Monday, May 18, 2015

Trapped

Reading Stewart O'Nan's 2011 novel Emily, Alone I kept thinking of Mrs. Bridge, the terrific 1959 novel by Evan S. Connell Jr. Each novel is a character portrait of an upper-middle class woman who feels trapped in the life she has made for herself, or which has been made for her. Connell ends his novel with a classic scene that symbolizes both the kind of woman Mrs. Bridge is and the life she leads. Her car stalls as she is pulling out of her garage, and she cannot open any of the doors. Unable to get anyone's attention, for there is no one around, she simply sits there, her gloved hands folded in her lap, waiting to be rescued.

Emily Maxwell, the focus of O'Nan's story, is older than India Bridge, but is a similar kind of woman. Recently widowed by her beloved Henry, she struggles to stay in contact with her distant children and grandchildren and to, as much as possible, maintain the life she has been living for years, usually now in the company of her best friend, Arlene, a woman in similar circumstances.
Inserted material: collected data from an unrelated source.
(* ===== verification/BPlusClimb.v ===== *)
(** * Rebuilding the tree on the way up

    The level-list lemmas shared by insertion and deletion: closing a stack of
    levels into a tree, giving a run of nodes another parent, splitting a node
    of a level in two. *)

From S2P Require Import Prelude BPlusTree BPlusOps BPlusView BPlusNode BPlusEdit BPlusEditIns BPlusEditSplit BPlusLevels BPlusInv.

Section climb.
Context `{Hcfg : ConfigOk}.

Implicit Types fd : gmap Z bplus_node.
Implicit Types A B D lv : list lnode.
Implicit Types U Ds : list (list lnode).

Lemma lsplit_Z : (_max_entries + 1) / 2 = Z.of_nat lsplit.
Proof.
  pose proof cfg_entries. unfold lsplit. rewrite Nat2Z.inj_div. f_equal. lia.
Qed.

(** ** Closing the stack *)

Lemma up_down fd root U I Ds :
  Ds <> [] -> up_ok fd root U I -> down_ok fd (is_nil U) I Ds ->
  down_ok fd true [mk_id INVALID_OFFSET root NInf] (rev_append U Ds).
Proof.
  revert I Ds. induction U as [|lv U IH]; intros I Ds Hne Hu Hd; simpl in *; [by subst|].
  destruct Hu as (-> & Hl & Hu). apply (IH (ids lv)); [done..|]. destruct Ds as [|D Ds]; done.
Qed.

Lemma offs_rev_append U Ds : offs (rev_append U Ds) ≡ₚ offs U ++ offs Ds.
Proof.
  revert Ds. induction U as [|lv U IH]; intros Ds; [done|]. simpl. rewrite IH, !offs_cons.
  rewrite app_assoc. apply Permutation_app_tail. apply Permutation_app_comm.
Qed.

Lemma contents_rev_append U D Ds : contents (rev_append U (D :: Ds)) = contents (D :: Ds).
Proof.
  revert D Ds. induction U as [|lv U IH]; intros D Ds; [done|]. simpl. rewrite IH. done.
Qed.

Lemma rev_append_not_nil {T} (U Ds : list T) : Ds <> [] -> rev_append U Ds <> [].
Proof. revert Ds. induction U as [|u U IH]; intros Ds H; [done|]. simpl. by apply IH. Qed.

Lemma rebuild fd root U I D Ds lvl fs fr :
  up_ok fd root U I -> down_ok fd (is_nil U) I (D :: Ds) ->
  space (offs U ++ offs (D :: Ds)) fs fr ->
  lvl = Z.of_nat (length U) + Z.of_nat (length (D :: Ds)) ->
  tree_inv (rev_append U (D :: Ds)) (mkView ∅ None fd lvl root fs fr).
Proof.
  intros Hu Hd Hs Hl. split; simpl; [done|done| | |].
  - eapply space_perm; [|exact Hs]. apply Permutation_app_tail. symmetry. apply offs_rev_append.
  - rewrite rev_append_rev, length_app, length_rev. simpl in *. lia.
  - pose proof (rev_append_not_nil U (D :: Ds)). destruct (rev_append U (D :: Ds)) eqn:E; [by destruct H|].
    rewrite <- E. by eapply up_down.
Qed.

(** ** Another parent for some nodes of a level *)

Definition redad (o : Z) (cs : list Z) (d : lnode) : lnode :=
  if decide (l_off d ∈ cs) then set_par o d else d.
Definition reid (o : Z) (cs : list Z) (i : ident) : ident :=
  if decide (id_off i ∈ cs) then mk_id o (id_off i) (id_low i) else i.

Lemma ids_redad o cs D : ids (redad o cs <$> D) = reid o cs <$> ids D.
Proof.
  unfold ids. rewrite <- !list_fmap_compose. apply list_fmap_ext. intros _ d _. simpl.
  unfold redad, reid. cbn. by case_decide.
Qed.

Lemma offs_redad o cs D : offs_of (redad o cs <$> D) = offs_of D.
Proof.
  unfold offs_of. rewrite <- list_fmap_compose. apply list_fmap_ext. intros _ d _. simpl.
  unfold redad. by case_decide.
Qed.

Lemma offs_redad_cons o cs D Ds : offs ((redad o cs <$> D) :: Ds) = offs (D :: Ds).
Proof. rewrite !offs_cons. by rewrite offs_redad. Qed.

Lemma contents_redad o cs D Ds : contents ((redad o cs <$> D) :: Ds) = contents (D :: Ds).
Proof.
  destruct Ds; [|done]. unfold contents, entries. simpl. f_equal. rewrite <- list_fmap_compose.
  apply list_fmap_ext. intros _ d _. simpl. unfold redad. by case_decide.
Qed.

Lemma moved_redad fd fd' o cs D :
  (forall x, x ∈ offs_of D ->
     fd' !! x = if decide (x ∈ cs) then set_parent o <$> fd !! x else fd !! x) ->
  Forall2 (moved fd fd') D (redad o cs <$> D).
Proof.
  intros H. apply Forall2_fmap_r, Forall_Forall2_diag, Forall_forall. intros d Hd.
  specialize (H (l_off d) (list_elem_of_fmap_2 _ _ _ Hd)). cbn. unfold redad, moved.
  destruct (decide (l_off d ∈ cs)).
  - exists o. split; [done|]. by right.
  - exists (l_par d). split; [by destruct d|]. by left.
Qed.

Lemma reid_out o cs (I : list ident) : (forall x, x ∈ id_off <$> I -> x ∉ cs) -> reid o cs <$> I = I.
Proof.
  intros H. rewrite <- (list_fmap_id I) at 2. apply list_fmap_ext. intros j i Hi. unfold reid.
  rewrite decide_False; [done|]. apply H. apply list_elem_of_fmap_2. by eapply list_elem_of_lookup_2.
Qed.

Lemma reid_in o cs p lo ks vs :
  (forall v, v ∈ vs -> v ∈ cs) -> reid o cs <$> kid_of p lo ks vs = kid_of o lo ks vs.
Proof.
  unfold kid_of. generalize (lo :: (Fin <$> ks)). clear. intros bs. revert bs.
  induction vs as [|v vs IH]; intros [|b bs] H; simpl; [done..|]. f_equal.
  - unfold reid. cbn. rewrite decide_True; [done|]. apply H. by left.
  - apply IH. intros w Hw. apply H. by right.
Qed.

Lemma kid_of_offs p lo ks vs : length vs = S (length ks) -> id_off <$> kid_of p lo ks vs = vs.
Proof.
  unfold kid_of. intros H. assert (length vs = length (lo :: (Fin <$> ks))) as Hl by (simpl; by rewrite length_fmap).
  revert Hl. generalize (lo :: (Fin <$> ks)). clear. intros bs. revert bs.
  induction vs as [|v vs IH]; intros [|b bs] [=]; simpl; [done..|]. f_equal. by apply IH.
Qed.

(** ** Splitting a node of a level *)

Lemma offs_middle A a B : offs_of (A ++ a :: B) ≡ₚ l_off a :: offs_of A ++ offs_of B.
Proof. unfold offs_of. rewrite fmap_app. simpl. by rewrite Permutation_middle. Qed.

Lemma offs_split A a1 a2 nd B o :
  l_off a1 = o /\ l_off a2 = l_off nd \/ l_off a1 = l_off nd /\ l_off a2 = o ->
  offs_of (A ++ a1 :: a2 :: B) ≡ₚ o :: offs_of (A ++ nd :: B).
Proof.
  intros H. rewrite !offs_middle. unfold offs_of at 2. rewrite fmap_cons. fold (offs_of B).
  rewrite <- Permutation_middle. destruct H as [[-> ->]|[-> ->]]; [done|apply Permutation_swap].
Qed.

Lemma seg_relinked_next fd fd' lf A nx o :
  seg fd lf INVALID_OFFSET A nx -> NoDup (offs_of A) -> Forall (fun x => x <> INVALID_OFFSET) (offs_of A) ->
  same_on (relink (set_next o) (last_off INVALID_OFFSET A) fd) fd' (offs_of A) ->
  seg fd' lf INVALID_OFFSET A o.
Proof. intros. eapply seg_same; [done|]. by eapply seg_relink_next. Qed.

Lemma seg_relinked_prev fd fd' lf pv B o :
  seg fd lf pv B INVALID_OFFSET -> NoDup (offs_of B) -> Forall (fun x => x <> INVALID_OFFSET) (offs_of B) ->
  same_on (relink (set_prev o) (hd_off B INVALID_OFFSET) fd) fd' (offs_of B) ->
  seg fd' lf o B INVALID_OFFSET.
Proof. intros. eapply seg_same; [done|]. by eapply seg_relink_prev. Qed.

Lemma same_on_app fd fd' os os' : same_on fd fd' (os ++ os') <-> same_on fd fd' os /\ same_on fd fd' os'.
Proof.
  unfold same_on. split.
  - intros H. split; intros o Ho; apply H, elem_of_app; auto.
  - intros [H1 H2] o [Ho|Ho]%elem_of_app; auto.
Qed.

Lemma relink_out f o fd x : x <> o -> relink f o fd !! x = fd !! x.
Proof. intros H. unfold relink. case_decide; [done|]. by rewrite lookup_alter_ne. Qed.

Lemma seg_replace fd fd' lf pv A nd nd' B nx :
  seg fd lf pv (A ++ nd :: B) nx -> same_on fd fd' (offs_of A ++ offs_of B) -> l_off nd' = l_off nd ->
  blk fd' lf nd' (last_off pv A) (hd_off B nx) -> seg fd' lf pv (A ++ nd' :: B) nx.
Proof.
  intros Hs [HA HB]%same_on_app Ho Hb. apply seg_app in Hs as (H1 & H2 & H3). apply seg_app.
  simpl in *. rewrite Ho. split_and!; [by eapply seg_same|done|by eapply seg_same].
Qed.

Lemma seg_two fd lf A a1 a2 B :
  seg fd lf INVALID_OFFSET A (l_off a1) ->
  blk fd lf a1 (last_off INVALID_OFFSET A) (l_off a2) ->
  blk fd lf a2 (l_off a1) (hd_off B INVALID_OFFSET) ->
  seg fd lf (l_off a2) B INVALID_OFFSET ->
  seg fd lf INVALID_OFFSET (A ++ a1 :: a2 :: B) INVALID_OFFSET.
Proof. intros. apply seg_app. by split_and!. Qed.

End climb.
Yet as the novel progresses in its brief, episodic chapters (again, much like Mrs. Bridge), we discover, as does Emily herself, she is living a lie. She listens to classical music on the radio all day every day, yet she dislikes most of what she hears. She attends The Nutcracker every year at Christmas, even though she hasn't enjoyed it in years. She doesn't even like spending so much time with Arlene.

As a girl, Emily was even more rebellious than her daughter, Margaret, ever was, yet where is that rebellion now? Like Mrs. Bridge caught in her own garage, Emily is trapped, not just by advancing age and declining health, but by a life that doesn't suit her anymore, if it ever did.